## MATERIAL TO PROCESS
(** * MDAQA: the paper selector and the LLM retry layer

    A shallow embedding of [src/data_loader.py] (class [DataLoader]) and of
    [src/llm_client.py] (class [LLMClient]), followed by the properties of
    the selection algorithm and of the retry/backoff discipline.

    Python values are modelled as follows.
    - [str] is a sequence of Unicode code points: [list N].
    - [int] is [Z]; the numbers of the backoff computation are exact
      rationals [Q].
    - [None]/value is [option]; a raised exception is the [Raise] branch of
      [result].
    - The content store (a directory of text files) is a finite map from
      paths to files. *)

From Stdlib Require Import ZArith NArith QArith Qminmax List Ascii String Lia Lqa.
From Stdlib Require Import DecimalString.
From stdpp Require Import base option list gmap.

Import ListNotations.
Local Open Scope Z_scope.

(** ** Python strings *)

Module PyStr.

Definition str : Type := list N.

(** A literal: the code points of an ASCII string. *)
Definition pystr (s : string) : str :=
  List.map N_of_ascii (list_ascii_of_string s).

Definition LF : N := 10%N.

(** [len(s)] *)
Definition len {A} (s : list A) : Z := Z.of_nat (List.length s).

(** [s.startswith(p)] *)
Fixpoint startswith (p s : str) : bool :=
  match p, s with
  | [], _ => true
  | _ :: _, [] => false
  | a :: p', b :: s' => N.eqb a b && startswith p' s'
  end.

(** [sub in s] *)
Fixpoint str_in (sub s : str) : bool :=
  startswith sub s ||
  match s with
  | [] => false
  | _ :: s' => str_in sub s'
  end.

(** [c.isspace()]: the 29 code points [str.strip()] removes. *)
Definition isspace (c : N) : bool :=
  ((9 <=? c) && (c <=? 13) || (28 <=? c) && (c <=? 32)
   || (c =? 133) || (c =? 160) || (c =? 5760)
   || (8192 <=? c) && (c <=? 8202)
   || (c =? 8232) || (c =? 8233) || (c =? 8239) || (c =? 8287)
   || (c =? 12288))%N.

Fixpoint lstrip (s : str) : str :=
  match s with
  | [] => []
  | c :: s' => if isspace c then lstrip s' else s
  end.

Definition rstrip (s : str) : str := rev (lstrip (rev s)).

(** [s.strip()] *)
Definition strip (s : str) : str := rstrip (lstrip s).

(** [f.readline()] on a file whose remaining text is [s]: everything up
    to and including the first line feed. *)
Fixpoint readline (s : str) : str :=
  match s with
  | [] => []
  | c :: s' => if N.eqb c LF then [c] else c :: readline s'
  end.

(** [s.replace(old, new)] for a non-empty [old]: one scan from the left;
    at an occurrence of [old] emit [new] and jump over the occurrence
    ([skip] counts the characters of it still to be jumped over). *)
Fixpoint replace_from (old new : str) (skip : nat) (s : str) : str :=
  match s with
  | [] => []
  | c :: s' =>
      match skip with
      | S k => replace_from old new k s'
      | O =>
          if startswith old s
          then new ++ replace_from old new (List.length old - 1) s'
          else c :: replace_from old new 0 s'
      end
  end.

(** [s.replace(old, new)]; with an empty [old] Python puts [new] before
    every character and at the end. *)
Definition replace (old new s : str) : str :=
  match old with
  | [] => new ++ flat_map (fun c => c :: new) s
  | _ :: _ => replace_from old new 0 s
  end.

(** [str(n)] / [f"{n}"] for a non-negative [int]. *)
Definition str_of_nat (n : nat) : str :=
  pystr (NilZero.string_of_uint (Nat.to_uint n)).

End PyStr.

Import PyStr.

(** ** Configuration: the document [yaml.safe_load] returns *)

Record llm_config := {
  provider : str;
  model : str;
  temperature : Q;
  max_tokens : Z;
  (* provider-specific keys: a missing key is [None] *)
  api_key : option str;
  api_base : option str;
  api_version : option str;
  project_id : option str;
  region : option str
}.

Record data_config := {
  community_data : str;
  semantic_mapping : str;
  spiqa_path : str
}.

Record processing_config := {
  min_file_size : Z;       (* kilobytes *)
  max_file_size : Z;       (* kilobytes *)
  max_content_length : Z;  (* characters *)
  max_retries : Z;
  base_delay : Q;          (* seconds *)
  max_delay : Q            (* seconds *)
}.

Record config := {
  llm : llm_config;
  data : data_config;
  processing : processing_config
}.

(** ** The content store *)

(** A file of the store: its size in bytes ([os.path.getsize]) and what
    reading it in text mode as UTF-8 gives (line ends already translated
    to line feeds), [None] when [readline]/[read] raise
    [UnicodeDecodeError] or [IOError]. *)
Record file := {
  st_size : Z;
  text : option str
}.

(** The store maps a path to the file found there; a path outside the map
    does not exist ([os.path.exists] is false). *)
Abbreviation store := (gmap str file).

(** ** [class DataLoader] *)

Module DataLoader.

(** [os.path.join(a, b)] (POSIX). *)
Definition path_join (a b : str) : str :=
  if startswith (pystr "/") b then b
  else match a with
       | [] => b
       | _ :: _ =>
           if N.eqb (List.last a 0%N) 47%N then a ++ b
           else a ++ pystr "/" ++ b
       end.

(** [f"{arxiv_id}v{version}.txt"] *)
Definition file_name (arxiv_id : str) (version : nat) : str :=
  arxiv_id ++ pystr "v" ++ str_of_nat version ++ pystr ".txt".

(** The size test of [_load_single_paper]: true when the file is skipped. *)
Definition size_out_of_range (min_size max_size file_size : Z) : bool :=
  (file_size <? min_size) || (file_size >? max_size).

(** [first_line = f.readline().strip()] *)
Definition first_line (content : str) : str := strip (readline content).

(** ["\\section" in first_line] *)
Definition starts_with_latex_section (content : str) : bool :=
  str_in (pystr "\section") (first_line content).

(** [f.read().replace("\n\n", "\n")] *)
Definition normalize (content : str) : str :=
  replace [LF; LF] [LF] content.

(** The body of the version loop of [_load_single_paper]: [Some content]
    is [return content], [None] is [continue]. *)
Definition try_version (fs : store) (arxiv_id spiqa_path : str)
    (min_size max_size : Z) (version : nat) : option str :=
  let file_path := path_join spiqa_path (file_name arxiv_id version) in
  match fs !! file_path with
  | None => None
  | Some f =>
      if size_out_of_range min_size max_size (st_size f) then None
      else
        match text f with
        | None => None
        | Some content =>
            if starts_with_latex_section content then None
            else Some (normalize content)
        end
  end.

(** [for version in versions: ...] followed by [return None]. *)
Fixpoint probe_versions (fs : store) (arxiv_id spiqa_path : str)
    (min_size max_size : Z) (versions : list nat) : option str :=
  match versions with
  | [] => None
  | version :: rest =>
      match try_version fs arxiv_id spiqa_path min_size max_size version with
      | Some content => Some content
      | None => probe_versions fs arxiv_id spiqa_path min_size max_size rest
      end
  end.

(** [range(1, 15)] *)
Definition versions : list nat := seq 1 14.

Definition _load_single_paper (fs : store) (arxiv_id spiqa_path : str)
    (min_size max_size : Z) : option str :=
  probe_versions fs arxiv_id spiqa_path min_size max_size versions.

## INSTRUCTIONS FOR THE TASK
Please print the lines from the start of the records up to and including the line with "str_in sub s'", copying each one exactly and leaving out the rest.

## RESPONSE BELOW
(** * MDAQA: the paper selector and the LLM retry layer

    A shallow embedding of [src/data_loader.py] (class [DataLoader]) and of
    [src/llm_client.py] (class [LLMClient]), followed by the properties of
    the selection algorithm and of the retry/backoff discipline.

    Python values are modelled as follows.
    - [str] is a sequence of Unicode code points: [list N].
    - [int] is [Z]; the numbers of the backoff computation are exact
      rationals [Q].
    - [None]/value is [option]; a raised exception is the [Raise] branch of
      [result].
    - The content store (a directory of text files) is a finite map from
      paths to files. *)

From Stdlib Require Import ZArith NArith QArith Qminmax List Ascii String Lia Lqa.
From Stdlib Require Import DecimalString.
From stdpp Require Import base option list gmap.

Import ListNotations.
Local Open Scope Z_scope.

(** ** Python strings *)

Module PyStr.

Definition str : Type := list N.

(** A literal: the code points of an ASCII string. *)
Definition pystr (s : string) : str :=
  List.map N_of_ascii (list_ascii_of_string s).

Definition LF : N := 10%N.

(** [len(s)] *)
Definition len {A} (s : list A) : Z := Z.of_nat (List.length s).

(** [s.startswith(p)] *)
Fixpoint startswith (p s : str) : bool :=
  match p, s with
  | [], _ => true
  | _ :: _, [] => false
  | a :: p', b :: s' => N.eqb a b && startswith p' s'
  end.

(** [sub in s] *)
Fixpoint str_in (sub s : str) : bool :=
  startswith sub s ||
  match s with
  | [] => false
  | _ :: s' => str_in sub s'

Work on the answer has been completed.